*** Data to process ***

(* ===== verification/Bystanders.v ===== *)
(** Work on other transactions ([internal/saga/saga.go] next to itself on one
    store): a run between whose units of work others change the store, but not
    the records of its transaction, does what it does alone. *)

From S2P Require Import Prelude StateMachine Store StoreFacts Outbox Partner Steps Lease Executor SagaLog.
From S2P Require Import ExecutorFacts RunFacts Attempting Returns Legality SagaInv Worker Api ApiFacts Scenario.
From S2P Require Import Concurrent.

Local Open Scope Z_scope.
Local Open Scope go_scope.

(** The two stores hold the same records of transaction [id]. *)
Definition agree (id : string) (s s' : MemStore) : Prop :=
  mem_txs s !! id = mem_txs s' !! id /\ mem_sagas s !! id = mem_sagas s' !! id /\
  mem_steps s !! id = mem_steps s' !! id.

#[export] Instance agree_equiv id : Equivalence (agree id).
Proof.
  split; [done|by intros s s' (?&?&?)|]. intros x y z (?&?&?) (?&?&?). split_and!; congruence.
Qed.

(** The records filed under [id] carry [id]. *)
Record own (id : string) (s : MemStore) : Prop := {
  own_tx : forall tx, mem_txs s !! id = Some tx -> tx_TxID tx = id;
  own_sg : forall sg, mem_sagas s !! id = Some sg -> sg_TxID sg = id;
  own_rows : Forall (fun r => row_TxID r = id) (rows_of s id) }.

Lemma own_agree id s s' : agree id s s' -> own id s -> own id s'.
Proof.
  intros (Et&Eg&Er) [Ht Hg Hr]. split; [by rewrite <- Et|by rewrite <- Eg|].
  unfold rows_of in *. by rewrite <- Er.
Qed.

(** A unit of work that depends on and keeps to the records of [id]. *)
Definition local {A} (id : string) (u : Tx MemStore A) : Prop := forall s s',
  own id s -> agree id s s' ->
  fst (u s) = fst (u s') /\ agree id (snd (u s)) (snd (u s')) /\ own id (snd (u s)).

Lemma local_ret {A} id (a : A) : local id (tx_ret a).
Proof. by intros s s' Ho Ha. Qed.

Lemma local_fail {A} id err : local id (@tx_fail MemStore A err).
Proof. by intros s s' Ho Ha. Qed.

Lemma local_try {A B} id (m : Tx MemStore A) (k : result A -> Tx MemStore B) :
  local id m -> (forall r, local id (k r)) -> local id (tx_try m k).
Proof.
  intros Hm Hk s s' Ho Ha. destruct (Hm s s' Ho Ha) as (E&Ha1&Ho1). unfold tx_try.
  destruct (m s) as [r s1], (m s') as [r' s1']. cbn in *. subst r'. by apply Hk.
Qed.

Lemma local_bind {A B} id (m : Tx MemStore A) (k : A -> Tx MemStore B) :
  local id m -> (forall a, local id (k a)) -> local id (tx_bind m k).
Proof.
  intros Hm Hk s s' Ho Ha. destruct (Hm s s' Ho Ha) as (E&Ha1&Ho1). unfold tx_bind.
  destruct (m s) as [r s1], (m s') as [r' s1']. cbn in *. subst r'. destruct r; [by apply Hk|done].
Qed.

Lemma rows_of_agree id s s' : agree id s s' -> rows_of s id = rows_of s' id.
Proof. intros (_&_&Er). unfold rows_of. by rewrite Er. Qed.

(** A row that was loaded belongs to the transaction. *)
Lemma local_load {B} id n a (k : result StepRow -> Tx MemStore B) :
  (forall r, row_TxID r = id -> local id (k (Ok r))) -> (forall err, local id (k (Err err))) ->
  local id (tx_try (Mem.LoadStep id n a) k).
Proof.
  intros Hok Herr s s' Ho Ha. unfold tx_try, Mem.LoadStep, rows_of.
  assert (mem_steps s !! id = mem_steps s' !! id) as Er by apply Ha. rewrite <- Er.
  destruct (find_first _ _) as [r|] eqn:Ef; [|by apply Herr]. apply Hok; [|done..].
  apply find_first_Some in Ef as [Hin _]. pose proof (own_rows _ _ Ho) as Hr.
  rewrite Forall_forall in Hr. by apply Hr.
Qed.

(** Nobody looks at what appending events answers. *)
Lemma local_append {B} id evs (k : Tx MemStore B) :
  local id k -> local id (tx_try (Mem.AppendOutbox evs) (fun _ => k)).
Proof.
  intros Hk s s' Ho Ha. unfold tx_try, Mem.AppendOutbox.
  destruct (Mem.dedup_clash (mem_outbox s) evs), (Mem.dedup_clash (mem_outbox s') evs);
    (apply Hk; [eapply own_agree; [|exact Ho]; done|exact Ha]).
Qed.

Lemma local_UpdateStep id row : row_TxID row = id -> local id (Mem.UpdateStep row).
Proof.
  intros Hid s s' Ho Ha. pose proof Ha as (Et&Eg&Er). unfold Mem.UpdateStep. rewrite Hid, (rows_of_agree id s s') by done.
  destruct (replace_first _ _ _) as [rows|] eqn:E; cbn; [|by split].
  split; [done|]. split; [split_and!; [done..|by cbn; rewrite !lookup_insert_eq]|].
  destruct Ho as [Ht Hg Hr]. split; [done..|]. unfold rows_of at 1. cbn. rewrite lookup_insert_eq. cbn.
  rewrite (rows_of_agree id s s') in Hr by done. by eapply replace_first_Forall.
Qed.

Lemma local_InsertStep id rt row : row_TxID row = id -> local id (Mem.InsertStep rt row).
Proof.
  intros Hid s s' Ho Ha. pose proof Ha as (Et&Eg&Er). unfold Mem.InsertStep. rewrite Hid, (rows_of_agree id s s') by done.
  destruct (find_first _ _) as [r|] eqn:E; cbn; [by split|].
  split; [done|]. split; [split_and!; [done..|by cbn; rewrite !lookup_insert_eq]|].
  destruct Ho as [Ht Hg Hr]. split; [done..|]. unfold rows_of at 1. cbn. rewrite lookup_insert_eq. cbn.
  rewrite (rows_of_agree id s s') in Hr by done. apply Forall_app. split; [done|]. by repeat constructor.
Qed.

*** End of Data to process ***

The records above need copying. Do it exactly.

(* ===== verification/Bystanders.v ===== *)
(** Work on other transactions ([internal/saga/saga.go] next to itself on one
    store): a run between whose units of work others change the store, but not
    the records of its transaction, does what it does alone. *)

From S2P Require Import Prelude StateMachine Store StoreFacts Outbox Partner Steps Lease Executor SagaLog.
From S2P Require Import ExecutorFacts RunFacts Attempting Returns Legality SagaInv Worker Api ApiFacts Scenario.
From S2P Require Import Concurrent.

Local Open Scope Z_scope.
Local Open Scope go_scope.

(** The two stores hold the same records of transaction [id]. *)
Definition agree (id : string) (s s' : MemStore) : Prop :=
  mem_txs s !! id = mem_txs s' !! id /\ mem_sagas s !! id = mem_sagas s' !! id /\
  mem_steps s !! id = mem_steps s' !! id.

#[export] Instance agree_equiv id : Equivalence (agree id).
Proof.
  split; [done|by intros s s' (?&?&?)|]. intros x y z (?&?&?) (?&?&?). split_and!; congruence.
Qed.

(** The records filed under [id] carry [id]. *)
Record own (id : string) (s : MemStore) : Prop := {
  own_tx : forall tx, mem_txs s !! id = Some tx -> tx_TxID tx = id;
  own_sg : forall sg, mem_sagas s !! id = Some sg -> sg_TxID sg = id;
  own_rows : Forall (fun r => row_TxID r = id) (rows_of s id) }.

Lemma own_agree id s s' : agree id s s' -> own id s -> own id s'.
Proof.
  intros (Et&Eg&Er) [Ht Hg Hr]. split; [by rewrite <- Et|by rewrite <- Eg|].
  unfold rows_of in *. by rewrite <- Er.
Qed.

(** A unit of work that depends on and keeps to the records of [id]. *)
Definition local {A} (id : string) (u : Tx MemStore A) : Prop := forall s s',
  own id s -> agree id s s' ->
  fst (u s) = fst (u s') /\ agree id (snd (u s)) (snd (u s')) /\ own id (snd (u s)).

Lemma local_ret {A} id (a : A) : local id (tx_ret a).
Proof. by intros s s' Ho Ha. Qed.

Lemma local_fail {A} id err : local id (@tx_fail MemStore A err).
Proof. by intros s s' Ho Ha. Qed.

Lemma local_try {A B} id (m : Tx MemStore A) (k : result A -> Tx MemStore B) :
  local id m -> (forall r, local id (k r)) -> local id (tx_try m k).
Proof.
  intros Hm Hk s s' Ho Ha. destruct (Hm s s' Ho Ha) as (E&Ha1&Ho1). unfold tx_try.
  destruct (m s) as [r s1], (m s') as [r' s1']. cbn in *. subst r'. by apply Hk.
Qed.

Lemma local_bind {A B} id (m : Tx MemStore A) (k : A -> Tx MemStore B) :
  local id m -> (forall a, local id (k a)) -> local id (tx_bind m k).
Proof.
  intros Hm Hk s s' Ho Ha. destruct (Hm s s' Ho Ha) as (E&Ha1&Ho1). unfold tx_bind.
  destruct (m s) as [r s1], (m s') as [r' s1']. cbn in *. subst r'. destruct r; [by apply Hk|done].
Qed.

Lemma rows_of_agree id s s' : agree id s s' -> rows_of s id = rows_of s' id.
Proof. intros (_&_&Er). unfold rows_of. by rewrite Er. Qed.

(** A row that was loaded belongs to the transaction. *)
Lemma local_load {B} id n a (k : result StepRow -> Tx MemStore B) :
  (forall r, row_TxID r = id -> local id (k (Ok r))) -> (forall err, local id (k (Err err))) ->
  local id (tx_try (Mem.LoadStep id n a) k).
Proof.
  intros Hok Herr s s' Ho Ha. unfold tx_try, Mem.LoadStep, rows_of.
  assert (mem_steps s !! id = mem_steps s' !! id) as Er by apply Ha. rewrite <- Er.
  destruct (find_first _ _) as [r|] eqn:Ef; [|by apply Herr]. apply Hok; [|done..].
  apply find_first_Some in Ef as [Hin _]. pose proof (own_rows _ _ Ho) as Hr.
  rewrite Forall_forall in Hr. by apply Hr.
Qed.

(** Nobody looks at what appending events answers. *)
Lemma local_append {B} id evs (k : Tx MemStore B) :
  local id k -> local id (tx_try (Mem.AppendOutbox evs) (fun _ => k)).
Proof.
  intros Hk s s' Ho Ha. unfold tx_try, Mem.AppendOutbox.
  destruct (Mem.dedup_clash (mem_outbox s) evs), (Mem.dedup_clash (mem_outbox s') evs);
    (apply Hk; [eapply own_agree; [|exact Ho]; done|exact Ha]).
Qed.

Lemma local_UpdateStep id row : row_TxID row = id -> local id (Mem.UpdateStep row).
Proof.
  intros Hid s s' Ho Ha. pose proof Ha as (Et&Eg&Er). unfold Mem.UpdateStep. rewrite Hid, (rows_of_agree id s s') by done.
  destruct (replace_first _ _ _) as [rows|] eqn:E; cbn; [|by split].
  split; [done|]. split; [split_and!; [done..|by cbn; rewrite !lookup_insert_eq]|].
  destruct Ho as [Ht Hg Hr]. split; [done..|]. unfold rows_of at 1. cbn. rewrite lookup_insert_eq. cbn.
  rewrite (rows_of_agree id s s') in Hr by done. by eapply replace_first_Forall.
Qed.

Lemma local_InsertStep id rt row : row_TxID row = id -> local id (Mem.InsertStep rt row).
Proof.
  intros Hid s s' Ho Ha. pose proof Ha as (Et&Eg&Er). unfold Mem.InsertStep. rewrite Hid, (rows_of_agree id s s') by done.
  destruct (find_first _ _) as [r|] eqn:E; cbn; [by split|].
  split; [done|]. split; [split_and!; [done..|by cbn; rewrite !lookup_insert_eq]|].
  destruct Ho as [Ht Hg Hr]. split; [done..|]. unfold rows_of at 1. cbn. rewrite lookup_insert_eq. cbn.
  rewrite (rows_of_agree id s s') in Hr by done. apply Forall_app. split; [done|]. by repeat constructor.
Qed.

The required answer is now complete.